Pros: I installed this card in a new Server running MS 2012 R2 before it was even certified for the OS and it work great right out of the box. Running RAID 1 with WD 500GB hard drives. Running great over 1 year. Not 1 issue. Great RAID controller for the $$.
Pros: I purchased this in the hopes it would work connected to silicon image port multipliers in an external multi hard drive enclosure along with server 2008r2. I tried an Addonics ADS3GX4R5-E and a Norco 4618 but both refused to function reliably even after the latest firmware and windows drivers that I could find were applied. I tried new cables, hard drives, etc but nada. Way too flaky, very frustrating.
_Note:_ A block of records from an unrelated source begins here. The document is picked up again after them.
(** What an accepted claim does to its prophecy. *)
Definition accepted (msg : MsgCreateEthBridgeClaim) w w' p : Prop :=
  let claim := msg.(cc_EthBridgeClaim) in
  let id := oracle_id claim in
  ¬ decided_at w id ∧ vote_at w id claim.(ec_ValidatorAddress) = None ∧
  (∃ a v, ValString a = claim.(ec_ValidatorAddress) ∧ GetValidator w a = Some v ∧ IsBonded v = true) ∧
  prophecy_at (oracle_of w') id = Some p ∧
  (∃ text, claim_text claim text ∧ ∀ v, vote p v
    = if decide (v = claim.(ec_ValidatorAddress)) then Some text else vote_at w id v) ∧
  ∀ other, other ≠ id → prophecy_at (oracle_of w') other = prophecy_at (oracle_of w) other.
(** What it pays, if anything. *)
Definition claim_paid w w' p : Prop :=
  (p.(p_Status).(Text) = STATUS_TEXT_SUCCESS →
     ∃ c, Unmarshal_OracleClaimContent p.(p_Status).(FinalClaim) = Ok c ∧ 0 <= c.(oc_Amount) ∧
       c.(oc_ClaimType) ≠ CLAIM_TYPE_UNSPECIFIED ∧ pays c w w' ∧
       (c.(oc_ClaimType) = CLAIM_TYPE_LOCK →
        PeggedCoinPrefix +:+ c.(oc_Symbol) ∈ (bridge_of w').(eb_PeggyTokens))) ∧
  (p.(p_Status).(Text) ≠ STATUS_TEXT_SUCCESS → still w w').

Lemma claim_accepted msg w w' : oracle_ok (oracle_of w) → CreateEthBridgeClaim msg w = (Ok tt, w') →
  ∃ p, accepted msg w w' p ∧ claim_paid w w' p.
Proof.
  intros Hok H. destruct (CreateEthBridgeClaim_ok _ _ _ _ Hok H)
    as (oc & st & p & p' & db & va & w1 & C & Hid & Hva & _ & _ & Ho & Hoc & Hcase).
  destruct (cl_stored _ _ _ _ _ _ _ _ C) as [Ed _].
  destruct (cl_status _ _ _ _ _ _ _ _ C) as [Est _].
  pose proof (cl_before _ _ _ _ _ _ _ _ C) as Hp. rewrite Hid in Hp.
  assert (∀ v, vote p v = vote_at w (oracle_id msg.(cc_EthBridgeClaim)) v) as Hv.
  { intros v. unfold vote_at. rewrite Hp. by destruct (prophecy_at _ _). }
  assert ((oracle_of w').(os_Prophecies) = <[oracle_id msg.(cc_EthBridgeClaim) := db]> (oracle_of w).(os_Prophecies)) as Em.
  { rewrite Ho, (cl_store _ _ _ _ _ _ _ _ C), store_put. simpl. by rewrite Hid. }
  exists p'. split; [unfold accepted; cbv zeta; split_and!|].
  - intros (q & Hq & Hd). apply (cl_pending _ _ _ _ _ _ _ _ C). rewrite Hp, Hq. done.
  - rewrite <- Hv, <- Hva. apply (cl_fresh _ _ _ _ _ _ _ _ C).
  - destruct (cl_bonded _ _ _ _ _ _ _ _ C) as (v & ? & ?).
    destruct (cl_voter _ _ _ _ _ _ _ _ C) as [? _]. exists va, v. by rewrite <- Hva.
  - unfold prophecy_at. by rewrite Em, lookup_insert_eq, Ed.
  - exists oc.(Content). split; [by apply oracle_claim_text|]. intros v. rewrite <- Hva.
    destruct (decide (v = oc.(ValidatorAddress))) as [->|E]; [apply (cl_vote _ _ _ _ _ _ _ _ C)|].
    rewrite (cl_others _ _ _ _ _ _ _ _ C) by done. apply Hv.
  - intros other Hn. unfold prophecy_at. by rewrite Em, lookup_insert_ne.
  - unfold claim_paid. rewrite Est. split; intros E.
    + by rewrite bool_decide_eq_true_2 in Hcase by done.
    + by rewrite bool_decide_eq_false_2 in Hcase by done.
Qed.

(** C16: a claim that is accepted is a new vote of a bonded validator on a prophecy that was not
    decided: the validator had not voted on it before, and now has voted for the text of the
    message's receiver, amount, symbol, token and type; no other vote and no other prophecy
    changes.  If the vote makes the prophecy succeed, the claim it decides on is paid: its
    receiver gets exactly its amount, of the symbol with the prefix for coins locked on Ethereum
    and of the plain symbol for coins burned there, and no other balance changes; otherwise no
    balance changes at all. *)
Theorem CreateEthBridgeClaim_pays msg w w' :
  oracle_ok (oracle_of w) → CreateEthBridgeClaim msg w = (Ok tt, w') →
  ∃ p, accepted msg w w' p ∧ claim_paid w w' p.
Proof. apply claim_accepted. Qed.

(** A message that is no claim about a prophecy leaves it alone. *)
Lemma message_elsewhere m w u w' id : oracle_ok (oracle_of w) → NewHandler m w = (Ok u, w') →
  claims_about id m = false → prophecy_at (oracle_of w') id = prophecy_at (oracle_of w) id.
Proof.
  intros Hok H Hm. pose proof (oracle_quiet m) as Q. destruct m as [m|m|m|m|m|m|m|m];
    try (pose proof (preserves_ok _ _ _ _ _ Q H) as Ho; by rewrite Ho).
  - simpl in H, Hm. destruct u. apply String.eqb_neq in Hm.
    destruct (claim_accepted _ _ _ Hok H) as (p & (_ & _ & _ & _ & _ & Hoth) & _). by apply Hoth.
  - simpl in H. unfold UpdateWhiteListValidator in H.
    apply checked_sender in H as (sender & _ & _ & H).
    apply bind_ok in H as (va & w1 & [Hv|(e & w2 & _ & Hx)]%on_err_ok & H); [|by apply throw_ok in Hx].
    apply lift_ok in Hv as [_ ->]. apply bind_ok in H as ([] & w1 & Hw & (_ & Ho & _)%still_events).
    apply whitelist_step in Hw. unfold prophecy_at. by rewrite Ho, Hw.
Qed.

Lemma decided_same w w' id : prophecy_at (oracle_of w') id = prophecy_at (oracle_of w) id →
  decided_at w' id → decided_at w id.
Proof. unfold decided_at. by intros ->. Qed.
Lemma success_decided w id : succeeded_at w id → decided_at w id.
Proof. intros (p & Hp & E). exists p. split; [done|]. unfold decided. by rewrite E. Qed.
(** A decided prophecy keeps its decision to the end. *)
Lemma decision_kept w w' id p : keeps (oracle_of w) (oracle_of w') →
  prophecy_at (oracle_of w) id = Some p → decided p → prophecy_at (oracle_of w') id = Some p.
Proof. intros Hk Hp Hd. destruct (Hk _ _ Hp) as (p' & Hp' & Hl & _). by rewrite (Hl Hd) in Hp'. Qed.
Lemma run_keeps w l w' : oracle_ok (oracle_of w) → bridge_run w l w' →
  keeps (oracle_of w) (oracle_of w').
Proof.
  intros Hok Hr. revert Hok. induction Hr as [w|m w u w1 l w' H Hr IH|w w1 l w' E Hr IH]; intros Hok.
  - by apply keeps_same.
  - destruct (steps_keep _ _ Hok (message_steps _ _ _ _ Hok H)) as [Hok1 Hk1].
    eapply keeps_trans; [exact Hk1|by apply IH].
  - rewrite E in IH. by apply IH.
Qed.

(** The payments of a run about one prophecy. *)
Definition paid_once (id : string) (l : list (BridgeMsg * W * W)) w w' : Prop :=
  (decided_at w id ∨ ¬ succeeded_at w' id → ∀ a d, paid_for id l a d = 0) ∧
  (¬ decided_at w id → ∀ p, prophecy_at (oracle_of w') id = Some p →
   p.(p_Status).(Text) = STATUS_TEXT_SUCCESS →
   ∃ c, Unmarshal_OracleClaimContent p.(p_Status).(FinalClaim) = Ok c ∧ 0 <= c.(oc_Amount) ∧
     ∀ a d, paid_for id l a d
       = if String.eqb a c.(oc_CosmosReceiver) then amount_in (minted_denom c) c.(oc_Amount) d else 0).

Lemma paid_once_skip m w w1 l w' id : claims_about id m = false →
  prophecy_at (oracle_of w1) id = prophecy_at (oracle_of w) id →
  paid_once id l w1 w' → paid_once id ((m, w, w1) :: l) w w'.
Proof.
  intros Hm E [H1 H2]. assert (∀ a d, paid_for id ((m, w, w1) :: l) a d = paid_for id l a d) as Ep
    by (intros a d; unfold paid_for; simpl; by rewrite Hm).
  split.
  - intros H a d. rewrite Ep. apply H1. destruct H as [H|H]; [left; by eapply decided_same|by right].
  - intros Hn p Hp Hs. destruct (H2) with (p := p) as (c & ? & ? & Hc); try done.
    { intros Hd. apply Hn. by eapply decided_same. }
    exists c. split_and!; try done. intros a d. by rewrite Ep.
Qed.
So I put two of these cards into the server and both were only partially recognized in windows. (The latest drivers from StarTech were not recognized at all by 2008r2, even though they were supposed to be for 2008r2). Only the Microsoft drivers would apply and they were not complete. Bah. After searching, I found these newer drivers at http://www.station-drivers.com/page/marvell.htm and voila! This site looks like it's in France. These drivers worked wonderfully with this card and all the hard drives came to life immediately and have remained stable. Speed is the best yet.
Cons: StarTech's drivers and support is abysmal. It should not be this hard to find software to make your brand new add on card function.
Overall Review: The card has only 7 channels so you cannot connect it's two ports to two port multipliers with 5 hard drives on each multiplier. The card will only recognize 7 HD's. The solution is to use two cards, with one port to the port multiplier. The remaining port on each card can connect directly to a hard drive. The Norco DS HD enclosure I was using is setup with two drives direct and 10 drives thru two port multipliers so these two cards are the bomb.